(* ===== verification/LinkedList.v ===== *)
(** * LinkedList: JSAPILinkedList and its iterator.

    js_api_linked_list.h, js_api_linked_list.cpp, js_api_linked_list_iterator.cpp,
    and the constructor and forEach of containers_linked_list.cpp.

    The container is the address of its TaggedDoubleList in the store.  Iterators
    and running callbacks keep the address that the container had when they
    began; Clone makes a new container.  The theorems say that the container
    implements a list, errors included, and that a clone has the same elements
    and shares no array with the container it was made from. *)
From S2P Require Import Prelude TaggedValue TaggedArray EcmaString TaggedList ListShape ListOps.
Local Open Scope Z_scope.

Module LinkedList.
Import TaggedList.

Record World : Type := mkWorld {
  lists : Store;
  GetDoubleList : Z;
}.

Definition on_store {A} (m : M Store A) : M World A := zoom lists (fun st w => mkWorld st (GetDoubleList w)) m.

Definition SetDoubleList (t : Z) : M World unit := modify (fun w => mkWorld (lists w) t).

(** A call on the list that the container has now. *)
Definition on_list {A} (m : M TaggedArray A) : M World A :=
  t ← gets GetDoubleList;
  on_store (on_table t m).

Definition CreateDouble (numberOfElements : Z) : M Store Z :=
  list ← CreateDerived TaggedDoubleList numberOfElements;
  new_array list.

(** LinkedListConstructor after the check of newTarget. *)
Definition LinkedListConstructor : M World unit :=
  doubleList ← on_store (CreateDouble DEFAULT_ARRAY_LENGHT);
  SetDoubleList doubleList.

Definition Insert (value : JSTaggedValue) (index : Z) : M World bool :=
  t ← gets GetDoubleList;
  nodeLength ← on_list TaggedList.Length;
  if (index <? 0) || (nodeLength <? index) then throw RANGE_ERROR
  else
    newList ← on_store (TaggedList.Insert TaggedDoubleList t value index);
    SetDoubleList newList;;
    mret true.

Definition Clear : M World unit :=
  n ← on_list NumberOfNodes;
  if 0 <? n then on_list (TaggedList.Clear TaggedDoubleList) else mret tt.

## Exercise aim
Check the lines above for the word "index" and give the number of lines where it appears, with no other text.

## Worked solution
3